Workout of the Day

Raise The Bar

Written By Ben  |  Ring Muscle Ups 

12 Minute Time Cap

For time:
50 WB
40 Cal Bike
30 Deadlifts @185/125
20 Ring Muscle Up 

WODprep Strategy Top Tips

A simple chipper to finish the week. The goal is to focus on the ring muscle ups under some fatigue. From the wall balls, your arms will fatigue early, but with any workout designed to test you, we’ve factored in some rest on the bike and deadlifts.
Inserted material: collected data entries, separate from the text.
Lemma seen_row now subscriber :
  row_key (row_for (seen node_id now subscriber)) = es_key subscriber.
Proof. apply (seen_key node_id now). Qed.

Lemma add_holds now subscriber s :
  table_holds s -> table_accepts subscriber ->
  exists s', pg_subscribers.add table_name node_id now subscriber s = (Ok (), s') /\
    table_holds s' /\ forall key, rows_seen (tb_rows s') key =
      if decide (key = es_key subscriber) then Some now else rows_seen (tb_rows s) key.
Proof.
  intros Hs Hacc. unfold pg_subscribers.add.
  set (row := row_for (seen node_id now subscriber)).
  assert (row_key row = es_key subscriber) as Hkey by apply seen_row.
  set (requests := jsonb (sr_subscription_requests row)).
  assert (plain_json (sr_subscription_requests row)) as Hplain.
  { apply (plain_identifiers (es_requests subscriber)), Hacc. }
  assert (forall row', key_storable (row_key row') -> readable (updated requests now row')) as Hrow.
  { intros row' Hk. split; [done|]. exists (es_requests subscriber). split; [apply Hacc|].
    apply (tl_jsonb (statements := subscriber_statements table_name) _ Hplain). }
  destruct (insert_subscriber_text (seen node_id now subscriber)) as [Ht Hp].
  destruct (write_holds _ _ s Ht Hp Hs) as (s' & E & Hs' & Hseen).
  - split_and!; [|done|done]. fold row. rewrite Hkey. apply Hacc.
  - unfold rows_after; cbn [subscriber_effect from_option snd]. fold row.
    destruct (row_of row_key (tb_rows s) (row_key row)) eqn:E.
    + rewrite update_rows_keys by done. apply Hs.
    + apply app_keys_NoDup; [apply Hs|done].
  - unfold rows_after; cbn [subscriber_effect from_option snd]. fold row.
    destruct (row_of _ _ _).
    + apply update_readable; [|apply Hs]. intros row' [Hk _]. by apply Hrow.
    + apply Forall_app. split; [apply Hs|]. constructor; [|done]. apply Hrow. rewrite Hkey.
      apply Hacc.
  - exists s'. split; [done|]. split; [done|]. intros key. rewrite Hseen.
    unfold rows_after; cbn [subscriber_effect from_option snd]. fold row. unfold rows_seen.
    destruct (row_of row_key (tb_rows s) (row_key row)) eqn:Er.
    + rewrite row_of_update by done. rewrite Hkey. case_decide; [|done].
      subst key. by rewrite <-Hkey, Er.
    + rewrite row_of_app. change (row_key (updated _ _ row)) with (row_key row).
      rewrite Hkey in *. destruct (row_of row_key (tb_rows s) key) eqn:Ek.
      * rewrite decide_False; [done|]. intros ->. congruence.
      * by repeat case_decide.
Qed.

Lemma remove_holds subscriber s :
  table_holds s -> table_accepts subscriber ->
  exists s', pg_subscribers.remove table_name subscriber s = (Ok (), s') /\
    table_holds s' /\ forall key, rows_seen (tb_rows s') key =
      if decide (key = es_key subscriber) then None else rows_seen (tb_rows s) key.
Proof.
  intros Hs Hacc. destruct (delete_subscriber_text (es_key subscriber)) as [Ht Hp].
  destruct (write_holds _ _ s Ht Hp Hs) as (s' & E & Hs' & Hseen).
  - apply Hacc.
  - apply filter_keys_NoDup, Hs.
  - apply filter_readable, Hs.
  - exists s'. split; [done|]. split; [done|]. intros key. rewrite Hseen. unfold rows_seen.
    unfold rows_after; cbn [subscriber_effect from_option snd].
    rewrite row_of_without. by case_decide.
Qed.

Lemma heartbeat_holds now subscriber s :
  table_holds s -> table_accepts subscriber ->
  exists s', pg_subscribers.heartbeat table_name node_id now subscriber s = (Ok (), s') /\
    table_holds s' /\ forall key, rows_seen (tb_rows s') key =
      if decide (key = es_key subscriber) then (fun _ => now) <$> rows_seen (tb_rows s) key
      else rows_seen (tb_rows s) key.
Proof.
  intros Hs Hacc. destruct (heartbeat_subscriber_text (seen node_id now subscriber)) as [Ht Hp].
  destruct (write_holds _ _ s Ht Hp Hs) as (s' & E & Hs' & Hseen).
  - cbn. rewrite seen_key. apply Hacc.
  - unfold rows_after; cbn [subscriber_effect from_option snd].
    rewrite update_rows_keys by done. apply Hs.
  - apply update_readable; [done|apply Hs].
  - exists s'. split; [done|]. split; [done|]. intros key. rewrite Hseen. unfold rows_seen.
    unfold rows_after; cbn [subscriber_effect from_option snd].
    rewrite row_of_update by done. rewrite seen_key. case_decide; [|done].
    by destruct (row_of _ _ key).
Qed.

Lemma purge_holds age now s :
  table_holds s ->
  exists s', pg_subscribers.purge table_name age now s = (Ok (), s') /\
    table_holds s' /\ forall key, rows_seen (tb_rows s') key =
      (t ← rows_seen (tb_rows s) key; if (t <=? now - age)%Z then None else Some t).
Proof.
  intros Hs. destruct (purge_subscribers_text (now - age)) as [Ht Hp].
  destruct (write_holds _ _ s Ht Hp Hs) as (s' & E & Hs' & Hseen).
  - done.
  - apply filter_keys_NoDup, Hs.
  - apply filter_readable, Hs.
  - exists s'. split; [done|]. split; [done|]. intros key. rewrite Hseen. unfold rows_seen.
    unfold rows_after; cbn [subscriber_effect from_option snd].
    rewrite row_of_filter by apply Hs. destruct (row_of _ _ key) as [row|]; [|done]. cbn.
    by destruct (_ <=? _)%Z.
Qed.

Lemma read_rows rows :
  Forall readable rows ->
  exists l, mapM pg_subscribers.row_state rows = Ok l /\ Forall state_storable l /\
    subscriber_key <$> l = row_key <$> rows.
Proof.
  induction 1 as [|row rows (Hkey & requests & Hrequests & Hrow) _ (l & E & Hl & Hk)];
    [by exists []|].
  destruct (read_identifiers requests _ Hrequests Hrow) as (values & Hvalues & Eids).
  set (state := mkSubscriberState (sr_group row) (sr_id row) (sr_node_id row) requests
    (sr_last_seen row)).
  assert (pg_subscribers.row_state row = Ok state) as Estate.
  { unfold pg_subscribers.row_state. by rewrite Hvalues, Eids. }
  exists (state :: l). cbn [mapM]. rewrite Estate. cbn [mbind res_bind]. rewrite E.
  split; [done|]. split; [by constructor|]. by rewrite !fmap_cons, Hk.
Qed.

Lemma elem_rows_seen rows key t :
  NoDup (row_key <$> rows) ->
  rows_seen rows key = Some t <-> exists row, row ∈ rows /\ row_key row = key /\ sr_last_seen row = t.
Proof.
  intros Hnd. unfold rows_seen. rewrite fmap_Some. split.
  - intros (row & Hrow%row_of_Some & ->). naive_solver.
  - intros (row & Hrow & <- & <-). exists row. split; [by apply row_of_elem|done].
Qed.

Lemma subscribers_listed group age now s :
  table_holds s -> from_option (fun g => text_storable g = true) True group ->
  exists l s', pg_subscribers.list_ table_name group age now s = (Ok l, s') /\ table_holds s' /\
    (forall key, rows_seen (tb_rows s') key = rows_seen (tb_rows s) key) /\
    Forall state_storable l /\ NoDup (subscriber_key <$> l) /\
    forall key, key ∈ subscriber_key <$> l <->
      exists t, rows_seen (tb_rows s) key = Some t /\ shown group age now key t = true.
Proof.
  intros Hs Hg. destruct (list_subscribers_text group age now) as (query & Eq & Ht & Hp).
  set (shown_row := fun row : SubscriberRow => shown group age now (row_key row) (sr_last_seen row)).
  destruct (read_spec (subscriber_statements table_name) query _ s (tb_rows s) _
    (mapM pg_subscribers.row_state)
    (fun l => Forall state_storable l /\
      subscriber_key <$> l ≡ₚ row_key <$> List.filter shown_row (tb_rows s))
    Ht Hp (th_rest s Hs) Hg eq_refl) as (l & s' & E & [Hstorable Hl] & Hrest).
  { intros rows Hrows. assert (rows ≡ₚ List.filter shown_row (tb_rows s)) as Hperm.
    { rewrite Hrows. erewrite List.filter_ext; [reflexivity|]. intros row. by destruct group, age. }
    destruct (read_rows rows) as (l & El & Hst & Hl).
    - rewrite Hperm. apply filter_readable, Hs.
    - exists l. split; [done|]. split; [done|]. by rewrite Hl, Hperm. }
  destruct (rest_holds s' (tb_rows s)) as [Hs' Hseen]; [done|apply Hs..|].
  exists l, s'. split_and!; [|done..| |].
  - unfold pg_subscribers.list_. unfold mbind at 1, ST_bind at 1. unfold st_lift at 1. by rewrite Eq.
  - rewrite Hl. apply filter_keys_NoDup, Hs.
  - intros key. rewrite Hl. rewrite list_elem_of_fmap. setoid_rewrite elem_filter.
    setoid_rewrite elem_rows_seen; [|apply Hs..]. unfold shown_row. naive_solver.
Qed.

#[export, refine] Instance PostgresEventSubscriberStateStore_laws : SubscriberStoreLaws S := {|
  sb_holds := table_holds;
  sb_accepts := table_accepts;
  sb_groups := fun group => text_storable group = true;
  sb_kept := state_storable;
  sb_seen := fun s => rows_seen (tb_rows s)
|}.
Proof.
  - intros now subscriber s. apply add_holds.
  - intros subscriber s. apply remove_holds.
  - intros now subscriber s. apply heartbeat_holds.
  - intros age now s Hs. destruct (purge_holds age now s Hs) as (s' & E & Hs' & Hseen).
    exists s'. split_and!; [done..|]. intros key. rewrite Hseen.
    destruct (rows_seen _ key) as [t|]; [|by left]. cbn.
    destruct (Z.leb_spec t (now - age)); [right; eauto|by left].
  - intros group age now s. apply subscribers_listed.
Defined.

(** C15. The store on Postgres and the one in memory agree on the subscribers that both can
    hold: those that request the log, categories and streams but no partitions, with names, groups
    and ids without a zero character. From stores of the same subscribers, as long as nothing is
    purged, whichever of these nodes add, remove and send heartbeats for are there in the one
    exactly when they are in the other, and are listed by both, for any group (without a zero
    character) and age, once each. *)
Theorem subscriber_stores_agree history (m : SubscriberStateStore) s group age now :
  store_holds m -> table_holds s ->
  (forall key, store_seen m key = rows_seen (tb_rows s) key) ->
  Forall no_purge history -> Forall (entry_accepted (S := S)) history ->
  from_option (fun g => text_storable g = true) True group ->
  exists m' s' l s'', perform_all history m = (Ok (), m') /\
    perform_all history s = (Ok (), s') /\
    pg_subscribers.list_ table_name group age now s' = (Ok l, s'') /\
    (subscriber_key <$> l) ≡ₚ (subscriber_key <$> list_subscribers group age now m').
Proof.
  intros Hm Hs Hseen Hno Hacc Hg.
  destruct (perform_all_seen (Hlaws := SubscriberStateStore_laws) history m Hm) as (m' & Em & Hm' & Hkm); [|done|].
  { eapply Forall_impl; [exact Hacc|]. by intros [? []]. }
  destruct (perform_all_seen (Hlaws := PostgresEventSubscriberStateStore_laws) history s Hs Hacc Hno) as (s' & Es & Hs' & Hks).
  destruct (subscribers_listed group age now s' Hs' Hg) as (l & s'' & El & _ & _ & _ & Hnd & Hin).
  exists m', s', l, s''. split_and!; [done..|].
  destruct (list_memory group age now m' Hm') as [Hndm Hinm].
  apply NoDup_Permutation; [done..|]. intros key. rewrite Hin, Hinm.
  assert (rows_seen (tb_rows s') key = store_seen m' key) as ->; [|done].
  transitivity (seen_after history (rows_seen (tb_rows s)) key); [apply Hks|].
  transitivity (seen_after history (store_seen m) key); [|symmetry; apply Hkm].
  by apply seen_after_ext.
Qed.
(** Changes with different keys that can be made are all made. *)
Lemma change_all_after changes d :
  NoDup (change_key <$> changes) -> Forall (can_change d) changes ->
  exists d', change_all node_id changes d = Some d' /\
    forall key, sn_event_sources <$> d' key = sn_event_sources <$> after_changes changes d key.
Proof.
  revert d. induction changes as [|c cs IH]; intros d; [by exists d|].
  intros [Hc Hnd]%NoDup_cons [Hcan Hcans]%Forall_cons.
  assert (exists d1, change_map node_id c d = Some d1 /\ (forall key, sn_event_sources <$> d1 key =
    sn_event_sources <$> after_changes [c] d key) /\
    forall key, key <> change_key c -> d1 key = d key) as (d1 & E & Hd1 & Hother).
  { unfold can_change in Hcan. unfold change_map. cbn [after_changes].
    destruct (ch_type c), (d (change_key c)) eqn:E; try done; try (by destruct Hcan);
      (eexists; split; [done|]);
      (split; intros key; [destruct (decide (key = change_key c)) as [->|Hk];
         [by rewrite decide_True|by rewrite decide_False]|intros Hk; by rewrite decide_False]). }
  destruct (IH d1 Hnd) as (d' & E' & Hd').
  { rewrite Forall_forall in *. intros x Hx. specialize (Hcans x Hx). unfold can_change in *.
    rewrite Hother; [done|]. intros Heq. apply Hc. rewrite <-Heq. by apply list_elem_of_fmap_2. }
  exists d'. cbn [change_all]. rewrite E. split; [done|]. intros key. rewrite Hd'. cbn.
  destruct (decide (change_key c = key)) as [<-|Hk].
  - specialize (Hd1 (change_key c)). cbn in Hd1. rewrite decide_True in Hd1 by done.
    rewrite <-Hd1. f_equal. clear -Hc. induction cs as [|x cs IH]; cbn; [done|].
    cbn in Hc. apply not_elem_of_cons in Hc as [Hx Hc]. rewrite decide_False by done. by apply IH.
  - f_equal. clear -Hother Hk. induction cs as [|x cs IH]; cbn; [by apply Hother|]. by rewrite IH.
Qed.

#[export, refine] Instance PostgresEventSubscriptionStateStore_laws : SubscriptionStoreLaws S := {|
  sp_holds := subscriptions_hold;
  sp_accepts_key := key_storable;
  sp_accepts_source := fun i => identifier_storable i = true
|}.
Proof.
  - intros s d key x [_ Hd]. by apply rows_for_own with (tb_rows s).
  - intros s d. apply subscriptions_listed.
  - intros changes s d Hs Hnd Hcan Hacc.
    destruct (apply_holds changes s d Hs Hacc) as (r & s' & E & Hr).
    destruct (change_all_after changes d Hnd Hcan) as (d' & Ed & Hd').
    rewrite decide_True, Ed in Hr by done. destruct Hr as [-> Hs']. by exists s', d'.
Defined.

(** The two stores on Postgres go together: what the one lists, the other accepts. *)
Lemma postgres_kept_accepted (subscribers_table : string) {S' : Type}
    `{TableServer S' SubscriberRow}
    {Hsubscribers : TableServerLaws (subscriber_statements subscribers_table)}
    (x : EventSubscriberState) :
  sb_kept (SubscriberStoreLaws := PostgresEventSubscriberStateStore_laws subscribers_table
    node_id node_id_text) x ->
  sp_accepts_key (subscriber_key x) /\ Forall sp_accepts_source (ss_requests x).
Proof. done. Qed.
End theory.

(** ** Witnesses *)
Module pg_subscriptions_examples.
#[local] Existing Instance double_quotes.
#[local] Existing Instance no_user_code.
Import reference_table.

Definition statements : TableStatements SubscriptionRow := subscription_statements "subscriptions".

Definition candidates (params : list Param) : list (Statements statements) :=
  match params with
  | [PValue (VStr id); PValue (VStr group); PValue (VStr node); PJsonb sources] =>
      [InsertSubscription (mkSubscriptionRow group id node sources)]
  | [PJsonb sources; PValue (VStr group); PValue (VStr id)] =>
      [UpdateSources (mkKey group id) sources]
  | [PValue (VStr group); PValue (VStr id)] => [DeleteSubscription (mkKey group id)]
  | [] => [SelectSubscriptions]
  | _ => []
  end.

#[local] Instance server : TableServer (Table (Row := SubscriptionRow)) SubscriptionRow :=
  table statements candidates.
#[local] Instance server_laws : TableServerLaws statements.
Proof. apply table_laws. by intros [[]|[]|[]|]. Qed.

Definition subscription_a : EventSubscriptionState :=
  mkSubscriptionState "orders" "1" "node-2" [CategoryIdentifier "a"].
Definition subscription_b : EventSubscriptionState :=
  mkSubscriptionState "orders" "2" "node-2" [CategoryIdentifier "b"; StreamIdentifier "b" "1"].

Definition row_a : SubscriptionRow := subscription_row subscription_a.
Definition one_row : Table := mkTable [row_a] [row_a] true.
Definition only_a : Subscriptions :=
  fun key => if decide (key = mkKey "orders" "1") then Some subscription_a else None.

Lemma one_row_holds : subscriptions_hold one_row only_a.
Proof.
  split; [by split|]. split; [apply NoDup_singleton|by repeat constructor|]. intros key.
  assert (row_of pr_key (tb_rows one_row) key =
    if bool_decide (mkKey "orders" "1" = key) then Some row_a else None) as -> by reflexivity.
  unfold only_a. destruct (decide (key = mkKey "orders" "1")) as [->|Hk].
  - rewrite bool_decide_true by done. split; [vm_compute; reflexivity|done].
  - rewrite bool_decide_false by congruence. done.
Qed.

Lemma accepted_b : Forall change_accepted [mkChange ADD subscription_b; mkChange ADD subscription_a].
Proof. repeat (constructor; [split; [by split|intros _; by repeat constructor]|]). constructor. Qed.

(** The second change cannot be made, so that the first one is not made either. *)
Lemma postgres_apply_atomic_witness :
  exists r s', pg_subscriptions.apply "subscriptions" "node-1"
      [mkChange ADD subscription_b; mkChange ADD subscription_a] one_row = (r, s') /\
    (exists message, r = Raise (ValueError message)) /\ subscriptions_hold s' only_a.
Proof.
  destruct (postgres_apply_atomic "subscriptions" "node-1" eq_refl
    [mkChange ADD subscription_b; mkChange ADD subscription_a] one_row only_a one_row_holds
    accepted_b) as (r & s' & E & H).
  exists r, s'. split; [exact E|]. exact H.
Defined.


(** A distribution over two tables: the subscriber of [subscription_a] is not live, and the
    two that are share what they request. *)
#[local] Existing Instance pg_subscribers_examples.server.
#[local] Existing Instance insertion_order.
#[local] Instance live_store : EventSubscriberStateStore (Table (Row := SubscriberRow)) :=
  PostgresEventSubscriberStateStore "subscribers" "node-1".
#[local] Instance sources_store : EventSubscriptionStateStore (Table (Row := SubscriptionRow)) :=
  PostgresEventSubscriptionStateStore "subscriptions" "node-1".

Definition live (id : string) : EventSubscriber :=
  mkSubscriber (mkKey "orders" id) [CategoryIdentifier "a"; CategoryIdentifier "b"] true.

Example postgres_distribution_runs :
  ((_ ← coordinator.subscribers_store (sb_add 95 (live "2"));
   _ ← coordinator.subscribers_store (sb_add 96 (live "3"));
   _ ← coordinator.distribute 60 100;
   coordinator.subscriptions_store sp_list)
    ((new_table, one_row) : Table * Table)).1 =
  Ok [mkSubscriptionState "orders" "2" "node-1" [CategoryIdentifier "a"];
       mkSubscriptionState "orders" "3" "node-1" [CategoryIdentifier "b"]].
Proof. vm_compute. reflexivity. Qed.
End pg_subscriptions_examples.
(** C25. The adapter on Postgres and the one in memory agree on the projections that both can
    hold: those that, if they can be serialised, are of the log, a category or a stream, with states
    and metadata of null, booleans, integers of 64 bits, strings, arrays and objects with each key
    once, and without a zero character in any text. From stores that hold the same projections,
    saves of these go the same in both, exceptions included, and then the one loads and locates what
    the other does, by ids, names and sources like these (the order of the keys of objects aside),
    or both raise because a source has several projections of the name. *)
Theorem projection_stores_agree `{Regex} (m : Projections) s d projections :
  memory_holds m d -> table_holds s d ->
  Forall (storable_if_serialised (Hlaws := PostgresProjectionStorageAdapter_laws)) projections ->
  let memory := InMemoryProjectionStorageAdapter default_convert in
  let postgres := PostgresProjectionStorageAdapter table_name in
  exists outcomes m' s',
    @save_each _ _ memory projections m = (outcomes, m') /\
    @save_each _ _ postgres projections s = (outcomes, s') /\
    (forall id name, text_storable name = true -> text_storable id = true ->
      found_alike same_json (@load _ memory id name KJsonValueType KJsonValueType m').1
        (@load _ postgres id name KJsonValueType KJsonValueType s').1) /\
    forall source name, identifier_storable source = true -> text_storable name = true ->
      found_alike same_json (@locate _ memory source name KJsonValueType KJsonValueType m').1
        (@locate _ postgres source name KJsonValueType KJsonValueType s').1.
Proof.
  intros Hm Hs Hall memory postgres.
  destruct (save_each_holds (Hlaws := InMemoryProjectionStorageAdapter_laws) projections m d Hm)
    as (m' & Em & Hm').
  { eapply Forall_impl; [exact Hall|]. intros p Hp q Hq. destruct (Hp q Hq) as [_ _ Hst Hmd].
    split; [done..| |]; by apply plain_json_json. }
  destruct (save_each_holds (Hlaws := PostgresProjectionStorageAdapter_laws) projections s d Hs
    Hall) as (s' & Es & Hs').
  eexists _, m', s'. split_and!; [exact Em|exact Es| |].
  - intros id name Hname Hid.
    destruct (al_load_law (ProjectionAdapterLaws := InMemoryProjectionStorageAdapter_laws)
      id name m' _ Hm' I) as (r & m'' & E & _ & Hr).
    destruct (al_load_law (ProjectionAdapterLaws := PostgresProjectionStorageAdapter_laws)
      id name s' _ Hs' (conj Hname Hid)) as (r' & s'' & E' & _ & Hr').
    unfold memory, postgres, load, load_query. rewrite E, E'. by eapply (found_agree same_json).
  - intros source name Hsource Hname.
    destruct (al_locate_law (ProjectionAdapterLaws := InMemoryProjectionStorageAdapter_laws)
      source name m' _ Hm' I) as (r & m'' & E & _ & Hr); [by exists EmptyString|].
    destruct (al_locate_law (ProjectionAdapterLaws := PostgresProjectionStorageAdapter_laws)
      source name s' _ Hs' Hsource) as (r' & s'' & E' & _ & Hr'); [by exists EmptyString|].
    unfold memory, postgres, locate, locate_query. rewrite E, E'. by eapply (found_agree same_json).
Qed.
End laws.

(** ** Witnesses *)
Module pg_projections_examples.
#[local] Existing Instance double_quotes.
#[local] Existing Instance no_user_code.
#[local] Existing Instance projection_examples.identity_case.
#[local] Existing Instance projection_examples.projection_regex.
Import reference_table projection_examples.

Definition statements : TableStatements ProjectionRow := projection_statements "projections".

Definition candidates (params : list Param) : list (Statements statements) :=
  match params with
  | [PValue (VStr id); PValue (VStr name); PJsonb source; PJsonb state; PJsonb metadata; _; _] =>
      [UpsertProjection (mkProjectionRow id name source state metadata)]
  | [PJsonb source; PValue (VStr name)] =>
      match event_sequence_identifier source with
      | Ok i => [SelectBySource i name]
      | Raise _ => []
      end
  | [PValue (VStr name); PValue (VStr id)] => [SelectByKey name id]
  | _ => []
  end.

#[local] Instance server : TableServer (Table (Row := ProjectionRow)) ProjectionRow :=
  table statements candidates.

Lemma candidates_parse statement :
  ts_storable statements statement ->
  parse statements candidates (ts_text statements statement) (ts_params statements statement) =
  Some statement.
Proof.
  intros Hst. destruct statement as [[]|source name|name id]; [done| |done]. unfold parse.
  cbn [ts_params statements projection_statements projection_params candidates PStr].
  rewrite (read_identifier source (serialise_identifier source)); [|apply Hst|apply same_value].
  cbn [List.find]. by rewrite String.eqb_refl.
Qed.

#[local] Instance server_laws : TableServerLaws statements.
Proof. apply table_laws, candidates_parse. Qed.

(** An order saved twice, once as another projection of the same stream and name, and once with
    a state that is not JSON. *)
Definition projections : list Projection :=
  [order_projection 1; order_projection 2;
   mkProjection "2" "Order" (StreamIdentifier "orders" "1") (VInt 5) VNone;
   mkProjection "3" "Order" (StreamIdentifier "orders" "3") (VObj (mkObj "Order" 3)) VNone].

Lemma plain_empty : plain_json (mk_obj []).
Proof. apply plain_object; constructor. Qed.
BUT, wait, there’s more. You should still be hitting the RMU with a fairly high heart rate as we challenge your breathing. We would recommend pacing the early movements accordingly depending on your MU ability. NO need to hurry up and rest if that is what will happen.

Ring Muscle Ups – Start Stringing Multiple Together!

Do you have one ring muscle up but can’t figure out how to string them together?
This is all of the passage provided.